Mitomycin C is routinely administered during trabeculectomy surgery to reduce conjunctival scarring and improve bleb survival. Mitomycin C is a potent alkylating agent that permanently changes exposed ocular tissues. The two most common MMC application methods are placing MMC-soaked cellulose sponges in the sub-Tenon space or injecting a lower concentration of MMC into the intra-Tenon space. While both methods are widely accepted and practiced, differences between the two approaches have only recently been studied.
This study by Swogger and colleagues compares clinical and histological outcomes after glaucoma filtering surgery in rabbits receiving either preoperative intra-Tenon injection (0.2 mL of 0.1 mg/mL) of MMC or intraoperative MMC application by sponge (0.4 mg/mL for four minutes). Ten rabbits total were randomized to the two MMC application methods during modified trabeculectomy surgery. Animals were followed for four weeks after surgery, at which point histopathology was performed. The authors observed a small but significant benefit in intraocular pressure (IOP) reduction in the injection compared to the sponge group. They also observed less goblet cell loss (beneficial in eyes with pre-existing ocular surface disease), less loss of vascularity (theoretically less prone to late surgical complications, including endophthalmitis), and lower collagen content (less scarring) in eyes receiving injection compared to sponge.

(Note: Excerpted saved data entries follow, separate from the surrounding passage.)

(* ===== verification/Cow.v ===== *)
(** The copy-on-write page fault of kernel/trap.c, what user programs see of
    their memory, and why no write of one process shows in another. *)
From S2P Require Import Prelude Riscv Memory Kalloc Vm VmInv VmSys VmWalk VmMap CowCopy.

(** ** Definitions *)

Section cow_trap.
Context `{L : Layout}.

(** [iscowpage] for the running process, of size [sz]. *)
Definition iscowpage (sz pagetable va : Z) : M kst bool :=
  if negb (va <? sz) then mret false
  else
    pte ← walk pagetable va false;
    if pte =? 0 then mret false
    else v ← load64 pte; mret (has v PTE_V && has v PTE_COW).

(** The branch of [usertrap] for a load or store page fault on a COW page:
    true when the process resumes, false when it ends in [exit(-1)]. *)
Definition cow_fault (pagetable va : Z) : M kst bool :=
  let page_va := PGROUNDDOWN va in
  req_pte ← walk pagetable va false;
  if req_pte =? 0 then mret false
  else
    v ← load64 req_pte;
    if negb (has v PTE_V) then mret false
    else
      let pa := PTE2PA v in
      if pa =? 0 then mret false
      else
        acquire_ref;;
        c ← get_ref pa;
        if c >? 1 then
          release_ref;;
          v ← load64 req_pte;
          let flags := Z.land (Z.lor (PTE_FLAGS v) PTE_W) (Z.lnot PTE_COW) in
          new_page ← kalloc;
          if new_page =? 0 then mret false
          else
            update_ram (λ m, memmove m new_page pa PGSIZE);;
            uvmunmap pagetable page_va 1 true;;
            r ← mappages pagetable page_va PGSIZE new_page flags;
            if negb (r =? 0) then kfree new_page;; mret false
            else mret true
        else if c =? 1 then
          release_ref;;
          v ← load64 req_pte;
          store64 req_pte (Z.land v (Z.lnot PTE_COW));;
          v ← load64 req_pte;
          store64 req_pte (Z.lor v PTE_W);;
          mret true
        else release_ref;; mret false.

(** *** What the processor does for a user program *)

(** The byte user code sees at [va]. *)
Definition user_byte (s : kst) (pagetable va : Z) : option Z :=
  match walkaddr pagetable va s with
  | Ok (pa, _) => if pa =? 0 then None else Some (ld8 (ram s) (pa + va mod PGSIZE))
  | _ => None
  end.

(** A store by user code: it needs a valid, user, writable mapping, and
    faults (false) without. *)
Definition user_store (pagetable va b : Z) : M kst bool :=
  if MAXVA <=? va then mret false
  else
    pte ← walk pagetable va false;
    if pte =? 0 then mret false
    else
      v ← load64 pte;
      if has v PTE_V && has v PTE_U && has v PTE_W then
        update_ram (λ m, st8 m (PTE2PA v + va mod PGSIZE) b);; mret true
      else mret false.

(** A store instruction with its fault handled and retried, as it runs on
    this kernel; false if the process is killed. *)
Definition user_write (sz pagetable va b : Z) : M kst bool :=
  done1 ← user_store pagetable va b;
  if (done1 : bool) then mret true
  else
    cow ← iscowpage sz pagetable va;
    if (cow : bool) then
      resumed ← cow_fault pagetable va;
      if (resumed : bool) then user_store pagetable va b else mret false
    else mret false.

(** *** Invariants and views *)

(** The bytes of an address space, from its page table tree. *)
Definition uview (m : mem) (t : ptree) (va : Z) : option Z :=
  match pt_leaves t !! (va / PGSIZE) with
  | Some pte => if has pte PTE_U then Some (ld8 m (PTE2PA pte + va mod PGSIZE)) else None
  | None => None
  end.

(** A page mapped writable is mapped once and referenced by nothing else. *)
Definition wexcl (s : kst) (ts : gmap Z ptree) : Prop :=
  map_Forall (λ _ t, map_Forall (λ v pte,
    v < UVPN → has pte PTE_W = true → refcount s (PTE2PA pte) = 1) (pt_leaves t)) ts.

Definition cow_inv (s : kst) (fl : list Z) (ts : gmap Z ptree) (ext : Z → Z) : Prop :=
  Sinv s fl ts ext ∧ wexcl s ts.

Global Instance wexcl_dec s ts : Decision (wexcl s ts).
Proof. unfold wexcl. apply _. Defined.
Global Instance cow_inv_dec s fl ts ext : Decision (cow_inv s fl ts ext).
Proof. unfold cow_inv. apply _. Defined.

(** Every address space still shows its user the same bytes. *)
Definition same_views (s : kst) (ts : gmap Z ptree) (s' : kst) (ts' : gmap Z ptree) : Prop :=
  ∀ r t, ts !! r = Some t → ∃ t', ts' !! r = Some t' ∧
    ∀ va, 0 ≤ va < TRAPFRAME → uview (ram s') t' va = uview (ram s) t va.
End cow_trap.

(** The flags of a private copy, and the entry of a page that is no longer
    shared. *)
Definition own_flags (f : Z) : Z := Z.land (Z.lor f PTE_W) (Z.lnot PTE_COW).
Definition own_pte (pte : Z) : Z := Z.lor (Z.land pte (Z.lnot PTE_COW)) PTE_W.

(** ** Lemmas *)

Section cow_lemmas.
Context `{L : Layout} `{!LayoutOk}.
Implicit Types (s : kst) (fl : list Z) (ts : gmap Z ptree) (ext : Z → Z) (t : ptree).

Lemma own_flags_testbit x i : 0 ≤ i →
  Z.testbit (own_flags x) i = if decide (i = 8) then false else if decide (i = 2) then true else Z.testbit x i.
Proof.
  intros Hi. unfold own_flags, PTE_COW, PTE_W.
  rewrite Z.land_spec, Z.lor_spec, Z.lnot_spec by done.
  change (1 ≪ 8) with (2 ^ 8). change (1 ≪ 2) with (2 ^ 2).
  rewrite !Z.pow2_bits_eqb by lia.
  destruct (Z.eqb_spec 8 i), (Z.eqb_spec 2 i); repeat case_decide; try lia; cbn [negb];
    by rewrite ?orb_true_r, ?orb_false_r, ?andb_true_r, ?andb_false_r.
Qed.

Lemma own_pte_flags x : own_pte x = own_flags x.
Proof.
  apply Z.bits_inj'. intros i Hi. rewrite own_flags_testbit by done.
  unfold own_pte, PTE_COW, PTE_W. rewrite Z.lor_spec, Z.land_spec, Z.lnot_spec by done.
  change (1 ≪ 8) with (2 ^ 8). change (1 ≪ 2) with (2 ^ 2).
  rewrite !Z.pow2_bits_eqb by lia.
  destruct (Z.eqb_spec 8 i), (Z.eqb_spec 2 i); repeat case_decide; try lia; cbn [negb];
    by rewrite ?orb_true_r, ?orb_false_r, ?andb_true_r, ?andb_false_r.
Qed.

Lemma own_flags_has x : has (own_flags x) PTE_W = true ∧ has (own_flags x) PTE_COW = false ∧
  has (own_flags x) PTE_U = has x PTE_U ∧ has (own_flags x) PTE_V = has x PTE_V.
Proof. by rewrite !has_W, !has_COW, !has_U, !has_V, !own_flags_testbit. Qed.

Lemma own_flags_ne_V x : own_flags x ≠ PTE_V.
Proof. intros E. destruct (own_flags_has x) as [HW _]. by rewrite E in HW. Qed.

Lemma own_flags_high x : Z.shiftr (own_flags x) 10 = Z.shiftr x 10.
Proof.
  apply Z.bits_inj'. intros i Hi. rewrite !Z.shiftr_spec by done.
  rewrite own_flags_testbit by lia. by rewrite !decide_False by lia.
Qed.

Lemma own_flags_pa x : PTE2PA (own_flags x) = PTE2PA x.
Proof. unfold PTE2PA. by rewrite own_flags_high. Qed.

Lemma own_flags_low x : PTE_FLAGS (own_flags x) = own_flags (PTE_FLAGS x).
Proof.
  apply Z.bits_inj'. intros i Hi. unfold PTE_FLAGS. change 0x3FF with (Z.ones 10).
  rewrite Z.land_spec, !own_flags_testbit, Z.land_spec by done.
  destruct (decide (i < 10)).
  - rewrite Z.ones_spec_low by lia. repeat case_decide; rewrite ?andb_true_r; done.
  - rewrite Z.ones_spec_high by lia. rewrite !decide_False by lia. by rewrite !andb_false_r.
Qed.

Lemma own_flags_small f : 0 ≤ f < 1024 → 0 ≤ own_flags f < 1024.
Proof.
  intros Hf. rewrite <- (Z.mod_small f 1024), <- PTE_FLAGS_eq, <- own_flags_low by lia.
  apply PTE_FLAGS_range.
Qed.

Lemma own_flags_nonneg x : 0 ≤ x → 0 ≤ own_flags x.
Proof. intros Hx. unfold own_flags. apply Z.land_nonneg. left. apply Z.lor_nonneg. done. Qed.

(** The entry of the private copy at page [np]. *)
Lemma own_copy_pte pte np : leaf_ok pte → vpage np →
  let pte' := mkpte np (Z.lor (own_flags (PTE_FLAGS pte)) PTE_V) in
  leaf_ok pte' ∧ PTE2PA pte' = np ∧ has pte' PTE_W = true ∧ has pte' PTE_COW = false ∧
  has pte' PTE_U = has pte PTE_U.
Proof.
  intros Hok (n & -> & Hn)%vpage_eq. cbv zeta. pose proof Hok as (HV & _).
  set (f := own_flags (PTE_FLAGS pte)).
  destruct (own_flags_has (PTE_FLAGS pte)) as (HW & HC & HU & HVf). fold f in HW, HC, HU, HVf.
  rewrite has_V_flags, HV in HVf. rewrite lor_V_id by done.
  assert (0 ≤ f < 1024) as Hf by (apply own_flags_small, PTE_FLAGS_range).
  split; [apply leaf_ok_mk; try done; [lia|apply own_flags_ne_V]|]. unfold mkpte.
  split; [by apply PTE2PA_mkpte; [lia|]|].
  assert (∀ i, 0 ≤ i < 10 → Z.testbit (Z.lor (PA2PTE (n * PGSIZE)) f) i = Z.testbit f i) as Hb.
  { intros i Hi. rewrite Z.lor_spec, PA2PTE_eq by lia. change 1024 with (2 ^ 10).
    by rewrite Z.mul_pow2_bits_low by lia. }
  rewrite !has_W, !has_COW, !has_U, !Hb by lia. rewrite has_W, has_COW, has_U in *.
  split; [done|split; [done|]]. rewrite HU. unfold PTE_FLAGS. change 0x3FF with (Z.ones 10).
  by rewrite has_U, Z.land_spec, Z.ones_spec_low, andb_true_r by lia.
Qed.

(** The entry made writable in place. *)
Lemma own_pte_ok pte : leaf_ok pte →
  leaf_ok (own_pte pte) ∧ PTE2PA (own_pte pte) = PTE2PA pte ∧ has (own_pte pte) PTE_W = true ∧
  has (own_pte pte) PTE_COW = false ∧ has (own_pte pte) PTE_U = has pte PTE_U.
Proof.
  intros Hok. rewrite own_pte_flags. destruct (own_flags_has pte) as (HW & HC & HU & HV).
  split; [|split; [apply own_flags_pa|done]].
  pose proof (mkpte_leaf_range pte Hok).
  rewrite (mkpte_inj_bits pte (own_flags pte)); [|done|apply own_flags_nonneg; lia|by rewrite own_flags_high].
  rewrite own_flags_low. destruct Hok as (HV' & Hok'). apply leaf_rebuild.
  - by split.
  - apply own_flags_small, PTE_FLAGS_range.
  - rewrite <- own_flags_low, has_V_flags. congruence.
  - apply own_flags_ne_V.
Qed.

(** ** Views *)

Lemma vpn_user va : 0 ≤ va < TRAPFRAME → 0 ≤ va / PGSIZE < UVPN.
Proof.
  change TRAPFRAME with (UVPN * PGSIZE). intros. split; [apply Z.div_pos; unfold PGSIZE; lia|].
  apply Z.div_lt_upper_bound; unfold PGSIZE in *; lia.
Qed.

Lemma off_range va : 0 ≤ va mod PGSIZE < PGSIZE.
Proof. by apply Z.mod_pos_bound. Qed.

Lemma user_byte_view s fl ts ext root t va :
  Sinv s fl ts ext → ts !! root = Some t → 0 ≤ va < TRAPFRAME →
  user_byte s root va = uview (ram s) t va.
Proof.
  intros HS Ht Hva. pose proof (Sinv_wf _ _ _ _ _ _ HS Ht) as Hwf.
  unfold user_byte, uview. erewrite walkaddr_lookup by (done || lia).
  rewrite decide_True by (change TRAPFRAME with (MAXVA - 2 * PGSIZE) in Hva; unfold PGSIZE in Hva; lia).
  destruct (pt_leaves t !! (va / PGSIZE)) as [pte|] eqn:El; [|done].
  destruct (has pte PTE_U); [|done].
  destruct (Sinv_leaf _ _ _ _ _ _ _ _ HS Ht El (proj2 (vpn_user _ Hva))) as (Hv & _).
  apply vpage_pos in Hv. by rewrite (proj2 (Z.eqb_neq _ _)) by lia.
Qed.

Lemma user_byte_same s fl ts ts0 ext s' fl' ts' ext' r va :
  Sinv s fl ts ext → Sinv s' fl' ts' ext' → ts0 ⊆ ts → same_views s ts0 s' ts' → is_Some (ts0 !! r) →
  0 ≤ va < TRAPFRAME → user_byte s' r va = user_byte s r va.
Proof.
  intros HS HS' Hsub Hv [t Ht0] Hva. destruct (Hv r t Ht0) as (t' & Ht' & Hsame).
  assert (ts !! r = Some t) as Ht by (by eapply lookup_weaken).
  rewrite (user_byte_view s fl ts ext r t), (user_byte_view s' fl' ts' ext' r t') by done. by apply Hsame.
Qed.

Lemma same_views_refl s ts : same_views s ts s ts.
Proof. intros r t Ht. by exists t. Qed.

Lemma same_views_trans s1 ts1 s2 ts2 s3 ts3 :
  same_views s1 ts1 s2 ts2 → same_views s2 ts2 s3 ts3 → same_views s1 ts1 s3 ts3.
Proof.
  intros H12 H23 r t Ht. destruct (H12 r t Ht) as (t2 & Ht2 & E2).
  destruct (H23 r t2 Ht2) as (t3 & Ht3 & E3). exists t3. split; [done|].
  intros va Hva. by rewrite E3, E2.
Qed.

(** Two leaf entries that show the same bytes. *)
Definition same_leaf s s' (o o' : option Z) : Prop :=
  match o, o' with
  | Some pte, Some pte' => has pte' PTE_U = has pte PTE_U ∧
      ∀ d, 0 ≤ d < PGSIZE → ld8 (ram s') (PTE2PA pte' + d) = ld8 (ram s) (PTE2PA pte + d)
  | None, None => True
  | _, _ => False
  end.

Lemma same_leaf_view s s' t t' va :
  same_leaf s s' (pt_leaves t !! (va / PGSIZE)) (pt_leaves t' !! (va / PGSIZE)) →
  uview (ram s') t' va = uview (ram s) t va.
Proof.
  unfold uview, same_leaf. destruct (pt_leaves t !! (va / PGSIZE)), (pt_leaves t' !! (va / PGSIZE)); try done.
  intros [-> Hd]. destruct (has _ PTE_U); [|done]. by rewrite Hd by apply off_range.
Qed.

(** A page table entry that still points to a page that kept its bytes. *)
Lemma leaf_preserved s fl ts ext s' ts' r t v pte pte' :
  Sinv s fl ts ext → preserves s ts s' ts' → ts !! r = Some t → pt_leaves t !! v = Some pte → v < UVPN →
  has pte' PTE_U = has pte PTE_U → PTE2PA pte' = PTE2PA pte →
  same_leaf s s' (Some pte) (Some pte').
Proof.
  intros HS Hp Ht Hl Hv HU HP. destruct (Sinv_leaf _ _ _ _ _ _ _ _ HS Ht Hl Hv) as (Hq & Hr & Hn).
  destruct (Hp _ Hq Hr) as (_ & _ & Hb). split; [done|]. intros d Hd. rewrite HP. apply Hb; [done|lia].
Qed.

Lemma leaf_preserved_same s fl ts ext s' ts' r t v :
  Sinv s fl ts ext → preserves s ts s' ts' → ts !! r = Some t → v < UVPN →
  same_leaf s s' (pt_leaves t !! v) (pt_leaves t !! v).
Proof.
  intros HS Hp Ht Hv. destruct (pt_leaves t !! v) as [pte|] eqn:E; [|done].
  by eapply leaf_preserved.
Qed.

(** ** A page with one reference has one mapping *)

Lemma Sinv_leaf_unique s fl ts ext r t v pte r' t' v' pte' :
  Sinv s fl ts ext → (∀ p, 0 ≤ ext p) →
  ts !! r = Some t → pt_leaves t !! v = Some pte → v < UVPN →
  ts !! r' = Some t' → pt_leaves t' !! v' = Some pte' → v' < UVPN →
  PTE2PA pte' = PTE2PA pte → refcount s (PTE2PA pte) = 1 → r = r' ∧ v = v' ∧ ext (PTE2PA pte) = 0.
Proof.
  intros HS Hext Hr Hl Hv Hr' Hl' Hv' E Hc.
  destruct (Sinv_leaf _ _ _ _ _ _ _ _ HS Hr Hl Hv) as (Hq & _ & Hn0).
  destruct (Sinv_page _ _ _ _ _ HS Hq) as (Hc' & _). set (q := PTE2PA pte) in *.
  specialize (Hext q). pose proof (refs_pos _ _ _ _ _ Hr Hl Hv) as Hpos. fold q in Hpos.
  assert (refs ts q = 1) as H1 by lia. pose proof H1 as H1'.
  unfold refs in H1'. rewrite (total_delete _ ts r t) in H1' by done.
  assert (0 < refs_in t q) by (by apply (countm_pos _ _ v pte)).
  destruct (decide (r = r')) as [<-|Hne].
  - assert (t' = t) as -> by congruence. split; [done|split; [|lia]].
    apply (countm_unique (λ x, x.1 < UVPN ∧ PTE2PA x.2 = q) (pt_leaves t) v v' pte pte'); try done.
    pose proof (refs_nonneg (delete r ts) q). unfold refs, refs_in in *. lia.
  - assert (0 < refs (delete r ts) q); [|unfold refs in *; lia].
    rewrite <- E. eapply (refs_pos _ r' t' v' pte'); [by rewrite lookup_delete_ne|done..].
Qed.
End cow_lemmas.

This study provides unique insight into the histological sequelae of both application methods, which favor injection over sponge. These findings are important as glaucoma surgeons may want to consider other effects of their surgeries outside of IOP lowering. However, the study is limited by its short follow-up duration and small sample size. Longer and better powered studies in human eyes did not find a significant difference in clinical outcomes between injection and sponge groups (Do et al., AJO, 2020). Therefore, longerterm animal studies would be beneficial to elucidate chronic outcome differences between injection and sponge.